Абстрактное и конкретное, как и все прочие категории диалектической логики,
выступают одновременно как формы и мышления, и действительности. Ильенков резко
протестовал против истолкования «абстрактного» как мысленного, отвлеченно-общего, а
«конкретного» — как единичного, чувственно созерцаемого. «Абстрактный» в
диалектической логике означает «неразвитый, односторонне развитый» и
«изолированный, оторванный от целого». Восхождение от абстрактного
к конкретному есть форма исторического саморазвития любого «органического целого»
и, вместе с тем, метод теоретического познания целостных предметов.

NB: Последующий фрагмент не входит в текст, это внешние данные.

(** X6. The handler calls [sendTextMessage] exactly when the three checks
    pass and the transport hands over a connection, and then with the
    message "Hello World" only; the connection is taken over in exactly
    these cases, and whenever it was taken over it is closed when the
    handler returns. *)
Theorem wsHandler_frame_attempt (hj : http.Hijacking) (r : http.Request) :
  let s := serve hj r in
  (Call_sendTextMessage "Hello World" ∈ calls s
   ↔ passes_checks r ∧ ∃ c, hj = http.Hijackable c)
  ∧ (∀ m, Call_sendTextMessage m ∈ calls s → m = "Hello World")
  ∧ (is_Some (conn s) ↔ passes_checks r ∧ ∃ c, hj = http.Hijackable c)
  ∧ (∀ c', conn s = Some c' → closed c' = true).
Proof.
  intros s. subst s.
  assert (∀ cs msg code,
            ¬ passes_checks r → (∀ m, Call_sendTextMessage m ∉ cs) →
            let s := rejected hj cs msg code in
            (Call_sendTextMessage "Hello World" ∈ calls s
             ↔ passes_checks r ∧ ∃ c, hj = http.Hijackable c)
            ∧ (∀ m, Call_sendTextMessage m ∈ calls s → m = "Hello World")
            ∧ (is_Some (conn s) ↔ passes_checks r ∧ ∃ c, hj = http.Hijackable c)
            ∧ (∀ c', conn s = Some c' → closed c' = true)) as Hrej.
  { intros cs msg code Hnp Hcs s.
    split; [| split; [| split]].
    - split; [| by intros [? _]].
      intros Hin. by apply rejected_no_frame in Hin.
    - intros m Hin. by apply rejected_no_frame in Hin.
    - split; [by intros [? [=]] | by intros [? _]].
    - intros c' [=]. }
  destruct (serve_cases hj r)
    as [(HO & cs & -> & Hcs) | [(HO & Hbad & cs & msg & -> & Hcs) | Hpass]].
  - apply Hrej; [| done]. by intros (? & _).
  - apply Hrej; [| done]. intros (_ & ? & ?). by destruct Hbad.
  - pose proof Hpass as (HO & HU & HK).
    rewrite (wsHandler_upgrade hj r _ HO HU eq_refl HK).
    assert (∀ msg code (cs : list Call),
              (∀ m, Call_sendTextMessage m ∉ cs) →
              ∀ m, Call_sendTextMessage m
                   ∉ (upgrade_calls
                        (http.HeaderGet (http.ReqHeader r) "Sec-WebSocket-Key")
                      ++ [Call_Hijacker] ++ cs
                      ++ [Call_http_Error msg code])%list) as Hnone.
    { intros msg code cs Hcs m Hin. apply list_elem_of_In in Hin.
      unfold upgrade_calls in Hin. rewrite !in_app_iff in Hin.
      cbn [In] in Hin.
      destruct Hin as [Hin | [Hin | [Hin | Hin]]];
        [intuition discriminate | intuition discriminate
         | by apply list_elem_of_In, Hcs in Hin | intuition discriminate]. }
    destruct hj as [| e | c]; cbv zeta.
    + unfold http_Error. cbv [bind call on_w snd w conn calls].
      split; [| split; [| split]].
      * split; [| by intros (_ & c & [=])].
        intros Hin. exfalso.
        apply (Hnone "Hijacking not supported" http.StatusInternalServerError
                 [] (λ m, not_elem_of_nil _) "Hello World").
        by rewrite <- !app_assoc in Hin.
      * intros m Hin. exfalso.
        apply (Hnone "Hijacking not supported" http.StatusInternalServerError
                 [] (λ m, not_elem_of_nil _) m).
        by rewrite <- !app_assoc in Hin.
      * split; [by intros [? [=]] | by intros (_ & c & [=])].
      * intros c' [=].
    + unfold http_Error. cbv [bind call on_w snd w conn calls].
      assert (∀ m, Call_sendTextMessage m ∉ [Call_Hijack]) as Hh.
      { intros m Hin. apply list_elem_of_In in Hin. simpl in Hin.
        intuition discriminate. }
      split; [| split; [| split]].
      * split; [| by intros (_ & c & [=])].
        intros Hin. exfalso.
        rewrite <- !app_assoc in Hin.
        by eapply (Hnone _ _ [Call_Hijack] Hh).
      * intros m Hin. exfalso.
        rewrite <- !app_assoc in Hin.
        by eapply (Hnone _ _ [Call_Hijack] Hh).
      * split; [by intros [? [=]] | by intros (_ & c & [=])].
      * intros c' [=].
    + destruct (sendTextMessage _ _) as [err rw']. cbn [calls conn].
      split; [| split; [| split]].
      * split; [by eauto|]. intros _. apply list_elem_of_In.
        rewrite !in_app_iff. cbn [In]. tauto.
      * intros m Hin. apply list_elem_of_In in Hin.
        unfold upgrade_calls in Hin. rewrite !in_app_iff in Hin.
        cbn [In] in Hin. intuition (try discriminate). congruence.
      * split; [by eauto | by eauto].
      * by intros c' [= <-].
Qed.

История всякой конкретной вещи начинается с практического обособления ее от своего прародителя
и стремления (спинозовский conatus) как можно полнее и разнообразнее реализовать
заложенный в ее природе (субстанции) потенциал. По мере того как совершается эта реальная
конкретизация предмета, он открывается для адекватного познания. Истина есть знание
конкретного, постижение исторически развитого целого как «единства многообразного».
О методе и формах такого — исторического и логического — «восхождения
к конкретному», а стало быть к истине, была написана первая диссертация (1953) и первая
книга Ильенкова, завершавшаяся параграфом «Конкретное как противоречие в его развитии».
Истина есть разрешенное, «снятое» противоречие, — таково самое конкретное логическое
определение истины, в отличие от ее абстрактной, формальной дефиниции как согласия
мысли с предметом. Диалектическая логика есть метод разрешения объективных противоречий.
Логика формальная имеет дело с противоречиями, которые обязаны своим
существованием невнимательности или небрежному обращению с понятиями. От таких противоречий
можно и нужно избавляться. Но ведь взаимно отрицать и уничтожать друг друга могут
не только понятия, могут делать это и сами вещи — «субъекты» вполне реальные.
Если формальное, мнимое противоречие должно быть устранено из мышления, то реальное
противоречие должно быть разрешено.
Наткнувшись на противоречие,
надлежит вначале разобраться, что перед нами — следствие неправильного рассуждения
или же описание реального положения вещей. Сначала проверке подлежит первая из этих
двух версий. Мысль поворачивает вспять и последовательно, шаг за шагом проверяет каждое
свое действие вплоть до самой постановки проблемы (того, что, как говорят математики,
«дано» — условий задачи). Если такая проверка не выявила ошибки, стало быть, перед
нами реальное, истинное противоречие. В этом случае мышление должно изучать уже не
форму собственных действий и высказываний, а свой предмет. Противоречие в нем, а не
в нас. И сам предмет должен подсказать нам способ решения проблемы, фиксируемой
в логической форме противоречия.
Диалектика и заключается в том,
что мы четко и ясно формулируем “противоречие”, доводим его до полной остроты и ясности
выражения, а затем — находим ему реальное, конкретное, предметно-наглядное разрешение.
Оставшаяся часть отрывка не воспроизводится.